Jeffrey L. Koons is an American artist born on January 21, 1955. He is known for his art production related to pop culture. In his sculptures, Koons often represents everyday objects, works made of stainless steel, mirror-finished surfaces, and his characteristic balloon animals. Many of Koons’ works have been sold for spectacular sums. He holds two auction records for a work by a living artist. One is Balloon Dog (Orange) sold for $58.4 million in 2013 and Rabbit sold for $91.1 million in 2019.

Critics are very polarized about Koons’ work. There are critics who dismiss his work as basic and based only on marketing. Others consider his work to be pioneering and of great historical and artistic importance. In the present, he alternates his place of residence between New York and his hometown of York, Pennsylvania.

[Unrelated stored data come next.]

(* ===== verification/Prelude.v ===== *)
(** A verification library for tetraOS, a small kernel for 64-bit RISC-V (src/kernel), the
    C library of its programs (src/tlibc) and its shell (src/userspace).

    * The program and its parts

    boot.s builds first page tables, which map the kernel's image and the UART at
    VIRTUAL_OFFSET, and enters os_start (kernel/os.cpp).  os_start brings up, one on the other, the frame
    allocator, the Sv48 page tables and the kernel heap, finds the VirtIO block device,
    mounts the ext2 file system on its partition, creates the VFS and the scheduler, and
    loads and enters the first process.  From then on the kernel runs when a program
    traps: the exception handler dispatches system calls to the console and the VFS.

    * How it is modelled

    A C++ function is a computation of the monad [K] (Monad.v, Machine.v) on one record
    [kstate]: physical memory, the satp register, the file-scope variables, what was
    printed and what was typed.  Every access goes through [resolve], the translation of
    the pointer (the window of 4 GiB at VIRTUAL_OFFSET, which paging_init maps, and the
    Sv48 tables for the rest), and faults where nothing is mapped; objects, pointers and aliasing are
    those of the source, since an object is its address and a field is the bytes at its
    offset.  Integers are [Z] with the wrap of their type written out (Prelude.v).  A
    loop is [loop] with 2^64 rounds; that they are enough is part of every theorem,
    because [wp m Q s] says that [m] ends and its outcome satisfies [Q].

    File by file, with the sources (under src/kernel if not said otherwise):

    - Prelude, Monad, Memory, Sv48, Machine, Layout (linker.ld, mem.s), Samples: the
      machine; integers, byte memory, the hardware's address translation, the link
      layout.
    - Stdio (libk/printf.cpp, logging.cpp, read.cpp, kstdio.h), Uart (UART.cpp):
      formatted output against a renderer, log levels, line input; the polling driver of
      the serial line implements the console of [kstate].
    - PhysAlloc (memory/physical_allocator.cpp): the frame allocator as a set of frames.
    - Paging, AddressSpace (memory/paging.cpp, memory.cpp, memory.h, paging.s): page table
      entries, map_page, paging_init and the kernel's own walk, against Sv48.
    - BootTables (boot.s, the start of the machine): the first page tables, and that what
      the kernel changes before paging_init switches them is translated as [resolve] says.
    - Heap, KAlloc (memory/virtual_allocator.cpp, libk/list.cpp): the heap's invariant,
      kalloc, memcpy, memset, new and delete.
    - Process (process/process.cpp, scheduler.cpp, process.s), Loader and Programs
      (scheduler.cpp, elf.h): the process list, and from an ELF file to user memory.
    - Ext2, Ext2Walk, Ext2Mount, Ext2Files (drivers/ext2.cpp, ext2.h): mounting, lookup
      of paths, file sizes and contents, against a reference on the bytes of the disk.
    - Virtio, VirtioDevice, VirtioInit, VirtioBlk, DiskDriver (drivers/virtio/): device
      discovery, initialisation, and requests served by a device of the VirtIO 1.1
      specification.
    - Vfs (vfs.cpp), Syscall (syscalls/syscall.cpp), Exception (exception.cpp,
      exception.s, arch/riscv64/processor.cpp): descriptors, system calls, traps as the
      handler in C++ sees them.
    - TrapEntry (the trap entry in boot.s, exception.s, process.s): the registers on the
      way into the handler and back.
    - System: any number of system calls of one program, as a step relation on the C++
      side.
    - FirstProcess: the first process runs in such a session.
    - Tlibc (src/tlibc: init.c, malloc.c, printf.c, string.c, syscalls/), Shell (crt0.s,
      src/userspace/shell): user programs, up to the ecall of their system calls.
    - ShellRun: the shell from its first instruction: behind the trap entry as it is, and
      in an environment that serves its calls.
    - Console, Boot (os.cpp): os_start, composed of all of it.  FrameGap: what
      submit_new_process does to the physical layout the driver relies on.
    - ProgramsSample, TlibcSample, VirtioSample, BootSample: concrete inputs.

    * Interfaces

    - [Allocator] (Allocator.v): an invariant with a budget of bytes, memory that keeps
      its contents and memory a client owns.  The clients are proved against it with the
      rules of Client.v.  Instances: [kernel_heap], the heap; [user_heap] (UserSpace.v),
      with user pages as further client memory; [linear_heap] (LinearHeap.v), the heap as
      long as nobody else takes frames.
    - [DeviceMemory] (Dma.v): which changes of a device the heap tolerates.
      [ContiguousHeap] (LinearHeap.v): new blocks are contiguous in physical memory.
    - [BlockDevice] and [DiskLaws] (Ext2.v): what the file system expects of its driver.
      [driver_laws] (DiskDriver.v) proves it of VirtIOBlockDevice::read.
    - [Mmio], [VirtioRegisters], [VirtioDisk] (Virtio.v to VirtioBlk.v), [Uart] and
      [UartSpec] (Uart.v): the devices, which are not code of the kernel; the classes
      state what their specifications say, and VirtioSample.v and Uart.v implement them.
    - [UserProgram] (Tlibc.v): where the linker put the library's variables.
      [Environment]: what an ecall of a program does.  Two are used: [trap_path]
      (ShellRun.v), the way through boot.s into the handler as the code has it, and any
      one with [ServedCalls], in which handle_syscall serves the call and the program
      goes on with its registers.

    * What the theorems show

    - Memory: frame allocation refines choosing the least free frame; map_page and
      paging_init give the hardware's translation what they promise; kalloc returns
      blocks that are mapped, new and apart, and keeps all others.
    - Files: mounting establishes [mounted]; the walk over a path is the component-wise
      lookup; get_file_size and read_file deliver the bytes of the disk.
    - Devices: initialisation leaves a live device or says why not; a request ends with
      the sectors in the buffer; read delivers the bytes of the partition.
    - Programs: a simple executable is in memory as its headers say and starts at its
      entry; what is not loaded faults.  The C++ code of the system calls does what the
      theorems of Syscall.v say on every state of a session, and no sequence of calls of
      handle_syscall and computations of a program within the budget of the heap breaks
      the kernel's objects ([system_calls_safe]); the first process enters user mode in a
      state where this holds ([first_process_in_session]).  printf of the C library has
      its text in the buffer when it makes its ecall ([user_printf_formats]).  The shell
      comes to its first ecall and stops in the trap entry ([shell_stops_at_first_call]);
      in an environment with [ServedCalls] it prints what its source says, in order
      ([shell_runs]).
    - The start: on tables that were zero boot.s maps the image and the UART and nothing
      else, and [boot_tables_support_init] justifies [resolve] until paging_init.
    - The whole: [Boot.os_start_boots] runs os_start from zeroed RAM to the submission of
      the first process and discharges the assumptions of the parts one by one.
    - Where the code differs from its intention the theorem says what it does (for
      instance [management_overlaps_frames], [multi_page_segment_faults],
      [taken_frame_breaks_contiguity], [open_file_returns_3], [syscall_getcwd_copies],
      [boot_tables_alias]).  One such theorem bears on others: at this commit the first
      instruction of the trap entry that stores a register uses a virtual address as a
      physical one and faults ([trap_entry_faults]), so that no program gets a system
      call served.  The theorems about system calls are about handle_syscall and what it
      calls, from the state in which it is entered to the state in which it returns; the
      stack of the kernel and the registers of the program are not part of them, and
      TrapEntry.v has what happens to these.

    * Assumptions and bounds

    RAM behind the kernel image is zero at the start: no code clears the frames that
    become page tables.  The frame invariant speaks of the frames whose flags fit in the
    eight management frames, at most 32768.  [boot_budget] is what the heap of
    [linear_heap] can give out before it needs another page table, 511 pages.  The
    driver reads a disk of at least 2^34 bytes behind its first MiB, which covers every
    32-bit offset the file system computes; an ext2 group has at most 2^25 inodes.

    * Not modelled

    - Page permissions, accessed and dirty bits, the SUM bit's effect, TLBs and fences:
      an access to a mapped page succeeds.  Interrupts and concurrency: the kernel enables
      no interrupt source and runs on one hart; a device acts when it is polled.
    - Compiled code: stacks, and the registers of C and C++ functions.  The frame the
      compiler gives the handler is a parameter of TrapEntry.v, where s0 to s11 of the
      program are followed; of crt0.s the global pointer is not.
    - A program's memory is a set of addresses in a session: what the loader has mapped
      (FirstProcess.v), or one page of heap and the variables for the shell.
    - What a write request does to the disk (nothing in the kernel writes).
    - os_start is composed up to the first process; that process is proved to start, and
      to start a session, over [user_heap] and any driver with [DiskLaws], because
      submit_new_process takes a frame itself and so ends the contiguous phase that the
      VirtIO driver needs.
    - elf.cpp, String.cpp (empty), context.c (class Context, which nothing creates), the
      toolchain patches, scripts, tests of the host and the files of the disk image. *)

From stdpp Require Export base tactics list gmap strings.
From Stdlib Require Export ZArith Lia.

#[export] Set Default Goal Selector "!".

Open Scope Z_scope.

(** * Machine integers

    A [uintN_t] value is a [Z] in [0, 2^N); an operation of the source that can
    leave that range is followed by the wrap of the type it is computed in. *)

Definition u8 (z : Z) : Z := z mod 0x100.
Definition u16 (z : Z) : Z := z mod 0x10000.
Definition u32 (z : Z) : Z := z mod 0x100000000.
Definition u64 (z : Z) : Z := z mod 0x10000000000000000.

(** Conversion of a 64-bit register value to a C [int] (low 32 bits, two's
    complement), as [va_arg(args, int)] reads it. *)
Definition s32 (z : Z) : Z :=
  let w := u32 z in if w <? 0x80000000 then w else w - 0x100000000.

(** The conversion to a plain [char] of the riscv64 ABI, where [char] is
    unsigned. *)
Definition to_char (z : Z) : Z := u8 z.

Declare Scope kernel_scope.
Delimit Scope kernel_scope with kernel.
Notation "a ⊞ b" := (u64 (a + b)) (at level 50, left associativity) : kernel_scope.
Notation "a ⊟ b" := (u64 (a - b)) (at level 50, left associativity) : kernel_scope.
Open Scope kernel_scope.

Create HintDb kernel.
Create Rewrite HintDb kernel_rw.

(** Range facts of the wraps, and the tactic that discharges the side conditions
    of address arithmetic. *)
Lemma u8_range z : 0 ≤ u8 z < 0x100.
Proof. by apply Z.mod_pos_bound. Qed.
Lemma u16_range z : 0 ≤ u16 z < 0x10000.
Proof. by apply Z.mod_pos_bound. Qed.
Lemma u32_range z : 0 ≤ u32 z < 0x100000000.
Proof. by apply Z.mod_pos_bound. Qed.
Lemma u64_range z : 0 ≤ u64 z < 0x10000000000000000.
Proof. by apply Z.mod_pos_bound. Qed.
#[export] Hint Resolve u8_range u16_range u32_range u64_range : kernel.

Lemma u8_small z : 0 ≤ z < 0x100 → u8 z = z.
Proof. apply Z.mod_small. Qed.
Lemma u16_small z : 0 ≤ z < 0x10000 → u16 z = z.
Proof. apply Z.mod_small. Qed.
Lemma u32_small z : 0 ≤ z < 0x100000000 → u32 z = z.
Proof. apply Z.mod_small. Qed.
Lemma u64_small z : 0 ≤ z < 0x10000000000000000 → u64 z = z.
Proof. apply Z.mod_small. Qed.
#[export] Hint Rewrite u8_small u16_small u32_small u64_small using lia : kernel_rw.

Lemma u64_u64 z : u64 (u64 z) = u64 z.
Proof. apply Zmod_mod. Qed.
Lemma u8_u8 z : u8 (u8 z) = u8 z.
Proof. apply Zmod_mod. Qed.
#[export] Hint Rewrite u64_u64 u8_u8 : kernel_rw.

(** [zlia] is [lia] after the quotients and remainders of the context have been
    replaced by their equations. *)
Ltac zlia := Z.div_mod_to_equations; lia.

(** * Lists of consecutive integers *)

Definition zseq (start : Z) (len : nat) : list Z :=
  (λ i, start + Z.of_nat i) <$> seq 0 len.

Lemma elem_of_zseq start len x :
  x ∈ zseq start len ↔ start ≤ x < start + Z.of_nat len.
Proof.
  unfold zseq. rewrite list_elem_of_fmap. split.
  - intros (i & -> & Hi). apply elem_of_seq in Hi. lia.
  - intros Hx. exists (Z.to_nat (x - start)). split; [lia|].
    apply elem_of_seq. lia.
Qed.

Lemma zseq_S start len : zseq start (S len) = start :: zseq (start + 1) len.
Proof.
  unfold zseq. cbn [seq fmap list_fmap]. f_equal; [lia|]. rewrite <- fmap_S_seq, <- list_fmap_compose.
  apply list_fmap_ext. intros i x _. cbn. lia.
Qed.

Lemma zseq_app start n m : zseq start (n + m) = zseq start n ++ zseq (start + Z.of_nat n) m.
Proof.
  revert start. induction n as [|n IH]; intros start; [by rewrite Z.add_0_r|].
  cbn [Nat.add]. rewrite !zseq_S, IH. cbn. do 3 f_equal. lia.
Qed.

Lemma zseq_NoDup start len : NoDup (zseq start len).
Proof. apply NoDup_fmap_2; [intros ?? ?; lia | apply NoDup_seq]. Qed.

Lemma list_filter_ext_in {A} (P Q : A → Prop) `{∀ x, Decision (P x)}
    `{∀ x, Decision (Q x)} (l : list A) :
  (∀ y, y ∈ l → P y ↔ Q y) → filter P l = filter Q l.
Proof.
  induction l as [|y l IH]; intros Hext; [done|].
  assert (P y ↔ Q y) by (apply Hext; set_solver).
  rewrite !filter_cons, IH by set_solver.
  repeat case_decide; tauto.
Qed.

(** Counting the elements of a duplicate-free list that satisfy a decidable
    property: turning one element off lowers the count by one. *)
Lemma length_filter_flip {A} (P Q : A → Prop) `{∀ x, Decision (P x)}
    `{∀ x, Decision (Q x)} (l : list A) (x : A) :
  NoDup l → x ∈ l → P x → ¬ Q x → (∀ y, y ∈ l → y ≠ x → P y ↔ Q y) →
  length (filter P l) = S (length (filter Q l)).
Proof.
  induction 1 as [|y l Hy Hl IH]; intros Hx HP HQ Hext; [by apply elem_of_nil in Hx|].
  apply elem_of_cons in Hx as [->|Hx].
  - rewrite filter_cons_True, filter_cons_False by done. simpl. do 2 f_equal.
    apply list_filter_ext_in. set_solver.
  - assert (y ≠ x) by (intros ->; done).
    assert (P y ↔ Q y) as Hy' by (apply Hext; set_solver).
    assert (length (filter P l) = S (length (filter Q l))) as IH'
      by (apply IH; set_solver).
    rewrite !filter_cons. repeat case_decide; simpl; tauto || lia.
Qed.

Lemma length_filter_impl {A} (P Q : A → Prop) `{∀ x, Decision (P x)}
    `{∀ x, Decision (Q x)} (l : list A) :
  (∀ y, y ∈ l → P y → Q y) → (length (filter P l) ≤ length (filter Q l))%nat.
Proof.
  induction l as [|y l IH]; intros Hext; [done|].
  assert (P y → Q y) by (apply Hext; set_solver).
  assert (length (filter P l) ≤ length (filter Q l))%nat by (apply IH; set_solver).
  rewrite !filter_cons. repeat case_decide; simpl; tauto || lia.
Qed.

The businessman who produces artworks

Jeff Koons’s “Balloon Dog (Yellow),” from 1994-2000, Jeff Koons: A Retrospective. Photo: Fred R. Conrad⁄The New York Times
Jeff Koons’s “Balloon Dog (Yellow),” from 1994-2000, Jeff Koons: A Retrospective. Photo: Fred R. Conrad⁄The New York Times

Born in York, Pennsylvania, in 1955, Jeff Koons studied at the Maryland Institute College of Art in Baltimore where he received a BFA in 1976. He also studied at the School of the Art Institute of Chicago. Before establishing himself as an artist Koons worked as a stockbroker on Wall Street. He then opened a workshop with a staff of 30 assistants in 1980. He managed this place in the same way that Andy Warhol had done before with his famous studio known as The Factory.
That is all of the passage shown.